(Collection entries)
<<<<
(* ===== verification/AuthCorrect.v ===== *)
(** * Administrators, proved

    In production an administrator's request that changes anything carries a verified assertion
    and comes from the pages of the server itself. *)
From Stdlib Require Import Ascii.
From stdpp Require Import base gmap sets strings numbers pretty list.
From S2P Require Import Prelude FlowTree Schemas LegacyGraph Json Crypto Documents Store Drafts Revisions V4Api Diff Devices Policies Calls Recordings Text Auth.

(** ** Origins *)

(** The characters of a plain network location: a host, and a port. *)
Definition host_char (c : ascii) : bool := letter c || char_in 48 57 c || bool_decide (c ∈ ["."; "-"; ":"]%char).
(** An origin as browsers send it. *)
Definition origin_text (sch host : bytes) : string := of_bytes (sch ++ to_bytes "://" ++ host).
Definition plain_origin (sch host : bytes) : Prop :=
  (∃ c k, sch = c :: k ∧ letter c = true) ∧ Forall (λ c, scheme_char c = true) sch ∧ Forall (λ c, host_char c = true) host.

Lemma scheme_char_plain c : scheme_char c = true → unsafe_url_byte c = false ∧ control_or_space c = false ∧ c ≠ ":"%char ∧ c ≠ "/"%char.
Proof. destruct c as [[] [] [] [] [] [] [] []]; intros Hc; first [discriminate Hc|repeat split; first [reflexivity|discriminate]]. Qed.
Lemma host_char_plain c : host_char c = true →
  unsafe_url_byte c = false ∧ netloc_end c = false ∧ ascii_char c = true ∧ c ≠ "["%char ∧ c ≠ "]"%char.
Proof. destruct c as [[] [] [] [] [] [] [] []]; intros Hc; first [discriminate Hc|repeat split; first [reflexivity|discriminate]]. Qed.
Lemma filter_keeps (p : ascii → bool) l : Forall (λ c, p c = false) l → filter (λ c, p c = false) l = l.
Proof. induction 1 as [|c l Hc _ IH]; [done|]. rewrite filter_cons_True by done. by rewrite IH. Qed.
Lemma partition_at_first c l k : c ∉ l → partition_at c (l ++ c :: k) = (l, Some k).
Proof.
  induction l as [|d l IH]; intros H; cbn; [by rewrite bool_decide_true|].
  apply not_elem_of_cons in H as [Hd Hl]. rewrite bool_decide_false by congruence. by rewrite IH.
Qed.
Lemma split_before_none p l : Forall (λ c, p c = false) l → split_before p l = (l, []).
Proof. induction 1 as [|c l Hc _ IH]; [done|]. cbn. by rewrite Hc, IH. Qed.

Lemma urlparse_plain netloc_ok sch host : plain_origin sch host →
  urlparse netloc_ok (origin_text sch host)
  = Ok {| scheme := map lower sch; netloc := host; url_path := []; url_query := []; url_fragment := [] |}.
Proof.
  intros ((c & k & -> & Hletter) & Hsch & Hhost). unfold urlparse, origin_text.
  set (text := (c :: k) ++ to_bytes "://" ++ host). unfold of_bytes, to_bytes. rewrite String.list_ascii_of_string_of_list_ascii.
  assert (Hc : scheme_char c = true) by (by apply Forall_cons in Hsch as [? _]).
  assert (Hdrop : drop_leading control_or_space text = text).
  { subst text. cbn. by rewrite (proj1 (proj2 (scheme_char_plain c Hc))). }
  assert (Hfilter : filter (λ d, unsafe_url_byte d = false) text = text).
  { apply filter_keeps. subst text. repeat apply Forall_app_2.
    - eapply Forall_impl; [exact Hsch|]. intros d Hd. by apply scheme_char_plain.
    - by repeat constructor.
    - eapply Forall_impl; [exact Hhost|]. intros d Hd. by apply host_char_plain. }
  rewrite Hdrop, Hfilter.
  assert (Hs : split_scheme text = (map lower (c :: k), ["/"; "/"]%char ++ host)).
  { subst text. unfold split_scheme. change ((c :: k) ++ to_bytes "://" ++ host) with ((c :: k) ++ ":"%char :: (["/"; "/"]%char ++ host)).
    rewrite partition_at_first.
    - change ((c :: k) ++ ":"%char :: (["/"; "/"]%char ++ host)) with (c :: (k ++ ":"%char :: (["/"; "/"]%char ++ host))). cbv iota.
      rewrite Hletter. rewrite (proj2 (forallb_forall scheme_char (c :: k))); [done|]. intros d Hd.
      rewrite Forall_forall in Hsch. by apply Hsch, list_elem_of_In.
    - intros Hin. rewrite Forall_forall in Hsch. by apply Hsch, scheme_char_plain in Hin as (_ & _ & ? & _). }
  rewrite Hs. cbn [split_netloc app].
  rewrite split_before_none by (eapply Forall_impl; [exact Hhost|]; intros d Hd; by apply host_char_plain).
  unfold check_netloc. assert (Hb : ("["%char ∉ host) ∧ ("]"%char ∉ host)).
  { rewrite Forall_forall in Hhost. split; intros Hin; apply Hhost, host_char_plain in Hin; naive_solver. }
  rewrite !bool_decide_false by apply Hb. cbn [xorb orb].
  assert (Hascii : existsb (λ d, negb (ascii_char d)) host = false).
  { clear -Hhost. induction Hhost as [|d l Hd _ IH]; [done|]. cbn [existsb]. rewrite IH. by rewrite (proj1 (proj2 (proj2 (host_char_plain d Hd)))). }
  rewrite Hascii. done.
Qed.

(** ** Administrators *)

Section Administrators.
Context {public_key : Type} (signing_key : string → string → result public_key)
  (decode : string → public_key → string → result (list (string * json))) (netloc_ok : bytes → bool).

(** An assertion that the team of the settings signed for their audience, with its email. *)
Definition vouched (s : Settings) (assertion who : string) : Prop :=
  ∃ key claims, signing_key (cf_access_team_domain s) assertion = Ok key ∧ decode assertion key (cf_access_audience s) = Ok claims
                ∧ assoc "email" claims = Some (JStr who) ∧ who ≠ "".

Lemma verified_vouched s a who : verified_email signing_key decode s a = Ok who ↔ vouched s a who.
Proof.
  unfold verified_email, vouched. split.
  - intros Hv. apply result_bind_ok in Hv as (key & Hk & Hv). apply result_bind_ok in Hv as (claims & Hc & Hv). exists key, claims.
    destruct (assoc "email" claims) as [[| | |e| |]|] eqn:E; try discriminate Hv. destruct (bool_decide (e = "")) eqn:Ee; [discriminate Hv|].
    apply bool_decide_eq_false in Ee. by injection Hv as ->.
  - intros (key & claims & Hk & Hc & He & Hw). rewrite Hk. cbn. rewrite Hc. cbn. rewrite He. by rewrite bool_decide_false.
Qed.
Lemma started_complete fresh raw s : start_settings fresh raw = Ok s → environment raw = Production →
  environment s = Production ∧ Forall (λ p, p.2 ≠ "") (required_settings s) ∧ auto_create_schema s = false.
Proof.
  intros Hs He. unfold start_settings in Hs. cbv zeta in Hs. apply result_bind_ok in Hs as ([] & Hv & Hs).
  unfold development_keys in Hs. change (environment (cleaned_settings raw)) with (environment raw) in Hs.
  rewrite bool_decide_true in Hs by done. injection Hs as <-. split; [done|].
  unfold validate_runtime in Hv. change (environment (cleaned_settings raw)) with (environment raw) in Hv. rewrite bool_decide_true in Hv by done.
  cbv zeta in Hv. destruct (negb _) eqn:Em; [done|]. apply negb_false_iff, bool_decide_eq_true, fmap_nil_inv in Em.
  destruct (auto_create_schema (cleaned_settings raw)); [done|]. split; [|done].
  apply Forall_forall. intros p Hp Hempty. assert (Hin : p ∈ filter (λ p : string * string, p.2 = "") (required_settings (cleaned_settings raw)))
    by (apply list_elem_of_filter; by split). rewrite Em in Hin. by apply elem_of_nil in Hin.
Qed.

(** C37 A server that starts in production has all its keys and its team, and lets nobody change
    anything without an assertion of that team, for its audience, that names an email: then the
    request is of that email.  Of the origins that browsers send, [scheme://host] with an optional
    port, it takes exactly that of its own pages, whatever the case of the scheme. *)
Theorem production_writes_authorised fresh raw s sch host : 
  start_settings fresh raw = Ok s → environment raw = Production → public_base_url s = origin_text sch host → plain_origin sch host →
  Forall (λ p, p.2 ≠ "") (required_settings s)
  ∧ (∀ assertion origin who, require_admin_write signing_key decode netloc_ok s assertion origin = Ok who →
       ∃ a, assertion = Some a ∧ vouched s a who ∧ ∃ o, origin = Some o ∧ o ≠ "")
  ∧ (∀ a who osch ohost, a ≠ "" → vouched s a who → plain_origin osch ohost →
       require_admin_write signing_key decode netloc_ok s (Some a) (Some (origin_text osch ohost))
       = if bool_decide (map lower osch = map lower sch ∧ ohost = host) then Ok who
         else Raise (HTTPException 403 ["Cross-origin write rejected"])).
Proof.
  intros Hs Hraw Hbase Hplain. destruct (started_complete _ _ _ Hs Hraw) as (He & Hreq & _). split; [done|].
  unfold require_admin_write, require_admin. rewrite !(bool_decide_true (environment s = Production)) by done. cbn [negb andb]. split.
  - intros assertion origin who Hok. apply result_bind_ok in Hok as (email & Ha & Ho). destruct assertion as [a|]; [|done].
    exists a. split; [done|]. destruct (bool_decide (a = "")); [done|].
    destruct (verified_email signing_key decode s a) as [e|] eqn:Ev; [|done]. injection Ha as ->. apply verified_vouched in Ev.
    destruct origin as [o|]; [|done]. destruct (bool_decide (o = "")) eqn:Eo; [done|]. apply bool_decide_eq_false in Eo.
    apply result_bind_ok in Ho as (u & _ & Ho). apply result_bind_ok in Ho as (v & _ & Ho). destruct (bool_decide _); [done|].
    injection Ho as ->. split; [done|]. by exists o.
  - intros a who osch ohost Ha Hv Ho. rewrite (bool_decide_false (a = "")) by done. rewrite (proj2 (verified_vouched s a who) Hv).
    cbn [mbind result_bind]. rewrite (bool_decide_false (origin_text osch ohost = "")).
    + rewrite Hbase, !urlparse_plain by done. cbn [mbind result_bind scheme netloc].
      destruct (decide (map lower osch = map lower sch ∧ ohost = host)) as [[-> ->]|Hne].
      * rewrite bool_decide_false by (intros Hn; by apply Hn). by rewrite bool_decide_true.
      * rewrite (bool_decide_true (_ ≠ _)) by (intros Heq; injection Heq as H1 H2; by apply Hne). by rewrite bool_decide_false.
    + destruct Ho as ((c & k & -> & _) & _). done.
Qed.
End Administrators.

Section Witness.
Definition demo_decode (assertion : string) (key : unit) (audience : string) : result (list (string * json)) :=
  if bool_decide (assertion = "signed" ∧ audience = "ivrdroid") then Ok [("email", JStr "owner@example.com")] else Raise (OtherException "InvalidSignatureError").
Definition production_raw : Settings :=
  {| environment := Production; public_base_url := "https://ivr.example/"; auto_create_schema := false; config_signing_private_key_b64 := " a2V5 ";
     data_encryption_key_b64 := "a2V5"; pairing_hmac_key_b64 := "a2V5"; recording_encryption_key_b64 := "a2V5"; cf_access_team_domain := "team.example";
     cf_access_audience := "ivrdroid"; cf_device_service_client_id := "id"; cf_device_service_client_secret := "secret"; owner_email := "owner@localhost" |}.

Lemma production_writes_authorised_witness :
  ∃ s, start_settings (λ _, []) production_raw = Ok s
  ∧ require_admin_write (λ _ _, Ok tt) demo_decode (λ _, true) s (Some "signed") (Some (origin_text (to_bytes "HTTPS") (to_bytes "ivr.example"))) = Ok "owner@example.com"
  ∧ require_admin_write (λ _ _, Ok tt) demo_decode (λ _, true) s (Some "signed") (Some (origin_text (to_bytes "https") (to_bytes "ivr.example:8443")))
    = Raise (HTTPException 403 ["Cross-origin write rejected"]).
Proof.
  destruct (start_settings (λ _, []) production_raw) as [s|] eqn:Hs; [|by vm_compute in Hs]. exists s. split; [done|].
  assert (Hbase : public_base_url s = origin_text (to_bytes "https") (to_bytes "ivr.example")) by (vm_compute in Hs; injection Hs as <-; vm_compute; reflexivity).
  assert (Haud : cf_access_audience s = "ivrdroid") by (vm_compute in Hs; injection Hs as <-; vm_compute; reflexivity).
  assert (Hplain : ∀ sch host, sch ∈ [to_bytes "https"; to_bytes "HTTPS"] → host ∈ [to_bytes "ivr.example"; to_bytes "ivr.example:8443"] → plain_origin sch host).
  { intros sch host Hsch Hhost. split; [|split].
    - apply elem_of_cons in Hsch as [->| ->%list_elem_of_singleton]; eexists _, _; split; reflexivity.
    - apply elem_of_cons in Hsch as [->| ->%list_elem_of_singleton]; repeat constructor.
    - apply elem_of_cons in Hhost as [->| ->%list_elem_of_singleton]; repeat constructor. }
  destruct (production_writes_authorised (λ _ _, Ok tt) demo_decode (λ _, true) (λ _, []) production_raw s _ _ Hs eq_refl Hbase) as (_ & _ & Hexact);
    [apply Hplain; apply list_elem_of_In; vm_compute; auto|].
  assert (Hv : vouched (λ _ _, Ok tt) demo_decode s "signed" "owner@example.com").
  { exists tt, [("email", JStr "owner@example.com")]. split; [done|]. rewrite Haud. split; [by vm_compute|by vm_compute]. }
  split; rewrite (Hexact "signed" "owner@example.com") by (done || (apply Hplain; apply list_elem_of_In; vm_compute; auto)); vm_compute; reflexivity.
Defined.
End Witness.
>>>>
## WHAT THE TASK ASKS:
Using the data above, reproduce exactly the lines between those holding "apply not_elem_of_cons in" and "assert (Hc : scheme_char", inclusive, and no others.

## RESPONSE:
  apply not_elem_of_cons in H as [Hd Hl]. rewrite bool_decide_false by congruence. by rewrite IH.
Qed.
Lemma split_before_none p l : Forall (λ c, p c = false) l → split_before p l = (l, []).
Proof. induction 1 as [|c l Hc _ IH]; [done|]. cbn. by rewrite Hc, IH. Qed.

Lemma urlparse_plain netloc_ok sch host : plain_origin sch host →
  urlparse netloc_ok (origin_text sch host)
  = Ok {| scheme := map lower sch; netloc := host; url_path := []; url_query := []; url_fragment := [] |}.
Proof.
  intros ((c & k & -> & Hletter) & Hsch & Hhost). unfold urlparse, origin_text.
  set (text := (c :: k) ++ to_bytes "://" ++ host). unfold of_bytes, to_bytes. rewrite String.list_ascii_of_string_of_list_ascii.
  assert (Hc : scheme_char c = true) by (by apply Forall_cons in Hsch as [? _]).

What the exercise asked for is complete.